> _Exercise description_
Copy the entries exactly, leaving out nothing.

————

(* ===== verification/BMap.v ===== *)
(** [BTreeMap] as an association list in key order: insertion with the value
    it replaces, lookup, removal and in-place update, for any ordered key. *)

From S2P Require Import Prelude.
From S2P Require Import Ordering.

Section Maps.
Context {K V : Type} `{Ord K}.
Implicit Types (m : list (K * V)) (k : K) (v : V).

(** [get]. *)
Fixpoint bmap_lookup k m : option V :=
  match m with
  | [] => None
  | (k', v) :: m' => match cmp k k' with Eq => Some v | _ => bmap_lookup k m' end
  end.

(** [insert]: the map and the value replaced. *)
Fixpoint bmap_insert k v m : option V * list (K * V) :=
  match m with
  | [] => (None, [(k, v)])
  | (k', v') :: m' =>
      match cmp k k' with
      | Lt => (None, (k, v) :: m)
      | Eq => (Some v', (k', v) :: m')
      | Gt => let '(old, m'') := bmap_insert k v m' in (old, (k', v') :: m'')
      end
  end.

(** [remove]. *)
Definition bmap_delete k m : list (K * V) :=
  List.filter (fun kv => match cmp k kv.1 with Eq => false | _ => true end) m.

(** [entry(k).or_insert(d)] followed by an update of the value. *)
Definition bmap_update k (d : V) (f : V -> V) m : list (K * V) :=
  snd (bmap_insert k (f (default d (bmap_lookup k m))) m).

Definition bmap_keys m : list K := fst <$> m.
Definition bmap_values m : list V := snd <$> m.
Definition bmap_mem k m : bool := match bmap_lookup k m with Some _ => true | None => false end.
End Maps.

(** * Lemmas *)

Section MapLemmas.
Context {K V : Type} `{Ord K, !OrdOk K}.
Implicit Types (m : list (K * V)) (k : K) (v : V).

Definition bmap_wf m : Prop := StronglySorted below (bmap_keys m).

Lemma bmap_insert_old k v m : bmap_wf m -> fst (bmap_insert k v m) = bmap_lookup k m.
Proof.
  unfold bmap_wf. induction m as [|[k' v'] m IH]; intros Hm; [done|]. cbn in Hm |- *.
  apply StronglySorted_inv in Hm as [Hm Hk]. destruct (cmp k k') eqn:Hc; [done| |].
  - cbn. symmetry. clear IH. induction m as [|[k'' v''] m IH']; [done|]. cbn in *.
    apply Forall_cons in Hk as [Hk1 Hk2]. apply StronglySorted_inv in Hm as [Hm _].
    rewrite (cmp_trans k k' k'' Hc Hk1). by apply IH'.
  - rewrite <- IH by done. by destruct (bmap_insert k v m).
Qed.

Lemma elem_of_insert_keys k v m x : x ∈ bmap_keys (snd (bmap_insert k v m)) <-> x = k \/ x ∈ bmap_keys m.
Proof.
  induction m as [|[k' v'] m IH]; cbn; [rewrite list_elem_of_singleton, elem_of_nil; tauto|].
  destruct (cmp k k') eqn:Hc; cbn.
  - apply cmp_eq in Hc as ->. rewrite elem_of_cons. tauto.
  - rewrite !elem_of_cons. tauto.
  - destruct (bmap_insert k v m) as [o m']; cbn in *. rewrite !elem_of_cons, IH. tauto.
Qed.

Lemma bmap_insert_wf k v m : bmap_wf m -> bmap_wf (snd (bmap_insert k v m)).
Proof.
  unfold bmap_wf. induction m as [|[k' v'] m IH]; intros Hm; [repeat constructor|]. cbn in Hm |- *.
  destruct (cmp k k') eqn:Hc; cbn; [done| |].
  - pose proof Hm as [_ Hk]%StronglySorted_inv. constructor; [done|]. constructor; [done|].
    eapply Forall_impl; [exact Hk|]. intros x. by apply cmp_trans.
  - apply StronglySorted_inv in Hm as [Hm Hk]. specialize (IH Hm).
    pose proof (elem_of_insert_keys k v m) as He. destruct (bmap_insert k v m) as [o m']; cbn in *.
    constructor; [done|]. rewrite Forall_forall in *. intros x Hx.
    apply He in Hx as [->|Hx]; [by apply cmp_gt_lt|by apply Hk].
Qed.

Lemma bmap_lookup_insert k v m : bmap_lookup k (snd (bmap_insert k v m)) = Some v.
Proof.
  induction m as [|[k' v'] m IH]; cbn; [by rewrite cmp_refl|].
  destruct (cmp k k') eqn:Hc; cbn; [by rewrite Hc|by rewrite cmp_refl|].
  destruct (bmap_insert k v m) as [o m']; cbn in *. by rewrite Hc.
Qed.

Lemma bmap_lookup_insert_ne k k' v m : k <> k' -> bmap_lookup k' (snd (bmap_insert k v m)) = bmap_lookup k' m.
Proof.
  intros Hne. assert (Hn : forall A (a b : A), match cmp k' k with Eq => a | _ => b end = b).
  { intros A a b. destruct (cmp k' k) eqn:Hc; [|done..]. by apply cmp_eq in Hc. }
  induction m as [|[k1 v1] m IH]; cbn; [apply Hn|].
  destruct (cmp k k1) eqn:Hc; cbn.
  - apply cmp_eq in Hc as <-. by rewrite !Hn.
  - apply Hn.
  - destruct (bmap_insert k v m) as [o m']; cbn in *. by rewrite IH.
Qed.

Lemma bmap_lookup_elem k v m : bmap_wf m -> bmap_lookup k m = Some v <-> (k, v) ∈ m.
Proof.
  unfold bmap_wf. induction m as [|[k' v'] m IH]; intros Hm; cbn; [by rewrite elem_of_nil|].
  apply StronglySorted_inv in Hm as [Hm Hk]. rewrite elem_of_cons. specialize (IH Hm).
  destruct (cmp k k') eqn:Hc.
  - apply cmp_eq in Hc as ->. split; [intros [= ->]; by left|]. intros [[= ->]|Hin]; [done|].
    exfalso. rewrite Forall_forall in Hk. apply (cmp_lt_irrefl k'), Hk. apply list_elem_of_fmap. by exists (k', v).
  - rewrite IH. split; [by right|]. intros [[= -> ->]|]; [by rewrite cmp_refl in Hc|done].
  - rewrite IH. split; [by right|]. intros [[= -> ->]|]; [by rewrite cmp_refl in Hc|done].
Qed.

Lemma bmap_lookup_keys k m : is_Some (bmap_lookup k m) <-> k ∈ bmap_keys m.
Proof.
  induction m as [|[k' v'] m IH]; cbn; [rewrite elem_of_nil; split; [by intros []|done]|].
  rewrite elem_of_cons. destruct (cmp k k') eqn:Hc.
  - apply cmp_eq in Hc as ->. split; [by left|by eexists].
  - rewrite IH. split; [by right|]. intros [->|]; [by rewrite cmp_refl in Hc|done].
  - rewrite IH. split; [by right|]. intros [->|]; [by rewrite cmp_refl in Hc|done].
Qed.

Lemma bmap_update_wf k d f m : bmap_wf m -> bmap_wf (bmap_update k d f m).
Proof. apply bmap_insert_wf. Qed.

Lemma bmap_lookup_update k d f m : bmap_lookup k (bmap_update k d f m) = Some (f (default d (bmap_lookup k m))).
Proof. apply bmap_lookup_insert. Qed.

Lemma bmap_lookup_update_ne k k' d f m : k <> k' -> bmap_lookup k' (bmap_update k d f m) = bmap_lookup k' m.
Proof. apply bmap_lookup_insert_ne. Qed.
End MapLemmas.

————

> _Written answer_
(* ===== verification/BMap.v ===== *)
(** [BTreeMap] as an association list in key order: insertion with the value
    it replaces, lookup, removal and in-place update, for any ordered key. *)

From S2P Require Import Prelude.
From S2P Require Import Ordering.

Section Maps.
Context {K V : Type} `{Ord K}.
Implicit Types (m : list (K * V)) (k : K) (v : V).

(** [get]. *)
Fixpoint bmap_lookup k m : option V :=
  match m with
  | [] => None
  | (k', v) :: m' => match cmp k k' with Eq => Some v | _ => bmap_lookup k m' end
  end.

(** [insert]: the map and the value replaced. *)
Fixpoint bmap_insert k v m : option V * list (K * V) :=
  match m with
  | [] => (None, [(k, v)])
  | (k', v') :: m' =>
      match cmp k k' with
      | Lt => (None, (k, v) :: m)
      | Eq => (Some v', (k', v) :: m')
      | Gt => let '(old, m'') := bmap_insert k v m' in (old, (k', v') :: m'')
      end
  end.

(** [remove]. *)
Definition bmap_delete k m : list (K * V) :=
  List.filter (fun kv => match cmp k kv.1 with Eq => false | _ => true end) m.

(** [entry(k).or_insert(d)] followed by an update of the value. *)
Definition bmap_update k (d : V) (f : V -> V) m : list (K * V) :=
  snd (bmap_insert k (f (default d (bmap_lookup k m))) m).

Definition bmap_keys m : list K := fst <$> m.
Definition bmap_values m : list V := snd <$> m.
Definition bmap_mem k m : bool := match bmap_lookup k m with Some _ => true | None => false end.
End Maps.

(** * Lemmas *)

Section MapLemmas.
Context {K V : Type} `{Ord K, !OrdOk K}.
Implicit Types (m : list (K * V)) (k : K) (v : V).

Definition bmap_wf m : Prop := StronglySorted below (bmap_keys m).

Lemma bmap_insert_old k v m : bmap_wf m -> fst (bmap_insert k v m) = bmap_lookup k m.
Proof.
  unfold bmap_wf. induction m as [|[k' v'] m IH]; intros Hm; [done|]. cbn in Hm |- *.
  apply StronglySorted_inv in Hm as [Hm Hk]. destruct (cmp k k') eqn:Hc; [done| |].
  - cbn. symmetry. clear IH. induction m as [|[k'' v''] m IH']; [done|]. cbn in *.
    apply Forall_cons in Hk as [Hk1 Hk2]. apply StronglySorted_inv in Hm as [Hm _].
    rewrite (cmp_trans k k' k'' Hc Hk1). by apply IH'.
  - rewrite <- IH by done. by destruct (bmap_insert k v m).
Qed.

Lemma elem_of_insert_keys k v m x : x ∈ bmap_keys (snd (bmap_insert k v m)) <-> x = k \/ x ∈ bmap_keys m.
Proof.
  induction m as [|[k' v'] m IH]; cbn; [rewrite list_elem_of_singleton, elem_of_nil; tauto|].
  destruct (cmp k k') eqn:Hc; cbn.
  - apply cmp_eq in Hc as ->. rewrite elem_of_cons. tauto.
  - rewrite !elem_of_cons. tauto.
  - destruct (bmap_insert k v m) as [o m']; cbn in *. rewrite !elem_of_cons, IH. tauto.
Qed.

Lemma bmap_insert_wf k v m : bmap_wf m -> bmap_wf (snd (bmap_insert k v m)).
Proof.
  unfold bmap_wf. induction m as [|[k' v'] m IH]; intros Hm; [repeat constructor|]. cbn in Hm |- *.
  destruct (cmp k k') eqn:Hc; cbn; [done| |].
  - pose proof Hm as [_ Hk]%StronglySorted_inv. constructor; [done|]. constructor; [done|].
    eapply Forall_impl; [exact Hk|]. intros x. by apply cmp_trans.
  - apply StronglySorted_inv in Hm as [Hm Hk]. specialize (IH Hm).
    pose proof (elem_of_insert_keys k v m) as He. destruct (bmap_insert k v m) as [o m']; cbn in *.
    constructor; [done|]. rewrite Forall_forall in *. intros x Hx.
    apply He in Hx as [->|Hx]; [by apply cmp_gt_lt|by apply Hk].
Qed.

Lemma bmap_lookup_insert k v m : bmap_lookup k (snd (bmap_insert k v m)) = Some v.
Proof.
  induction m as [|[k' v'] m IH]; cbn; [by rewrite cmp_refl|].
  destruct (cmp k k') eqn:Hc; cbn; [by rewrite Hc|by rewrite cmp_refl|].
  destruct (bmap_insert k v m) as [o m']; cbn in *. by rewrite Hc.
Qed.

Lemma bmap_lookup_insert_ne k k' v m : k <> k' -> bmap_lookup k' (snd (bmap_insert k v m)) = bmap_lookup k' m.
Proof.
  intros Hne. assert (Hn : forall A (a b : A), match cmp k' k with Eq => a | _ => b end = b).
  { intros A a b. destruct (cmp k' k) eqn:Hc; [|done..]. by apply cmp_eq in Hc. }
  induction m as [|[k1 v1] m IH]; cbn; [apply Hn|].
  destruct (cmp k k1) eqn:Hc; cbn.
  - apply cmp_eq in Hc as <-. by rewrite !Hn.
  - apply Hn.
  - destruct (bmap_insert k v m) as [o m']; cbn in *. by rewrite IH.
Qed.

Lemma bmap_lookup_elem k v m : bmap_wf m -> bmap_lookup k m = Some v <-> (k, v) ∈ m.
Proof.
  unfold bmap_wf. induction m as [|[k' v'] m IH]; intros Hm; cbn; [by rewrite elem_of_nil|].
  apply StronglySorted_inv in Hm as [Hm Hk]. rewrite elem_of_cons. specialize (IH Hm).
  destruct (cmp k k') eqn:Hc.
  - apply cmp_eq in Hc as ->. split; [intros [= ->]; by left|]. intros [[= ->]|Hin]; [done|].
    exfalso. rewrite Forall_forall in Hk. apply (cmp_lt_irrefl k'), Hk. apply list_elem_of_fmap. by exists (k', v).
  - rewrite IH. split; [by right|]. intros [[= -> ->]|]; [by rewrite cmp_refl in Hc|done].
  - rewrite IH. split; [by right|]. intros [[= -> ->]|]; [by rewrite cmp_refl in Hc|done].
Qed.

Lemma bmap_lookup_keys k m : is_Some (bmap_lookup k m) <-> k ∈ bmap_keys m.
Proof.
  induction m as [|[k' v'] m IH]; cbn; [rewrite elem_of_nil; split; [by intros []|done]|].
  rewrite elem_of_cons. destruct (cmp k k') eqn:Hc.
  - apply cmp_eq in Hc as ->. split; [by left|by eexists].
  - rewrite IH. split; [by right|]. intros [->|]; [by rewrite cmp_refl in Hc|done].
  - rewrite IH. split; [by right|]. intros [->|]; [by rewrite cmp_refl in Hc|done].
Qed.

Lemma bmap_update_wf k d f m : bmap_wf m -> bmap_wf (bmap_update k d f m).
Proof. apply bmap_insert_wf. Qed.

Lemma bmap_lookup_update k d f m : bmap_lookup k (bmap_update k d f m) = Some (f (default d (bmap_lookup k m))).
Proof. apply bmap_lookup_insert. Qed.

Lemma bmap_lookup_update_ne k k' d f m : k <> k' -> bmap_lookup k' (bmap_update k d f m) = bmap_lookup k' m.
Proof. apply bmap_lookup_insert_ne. Qed.
End MapLemmas.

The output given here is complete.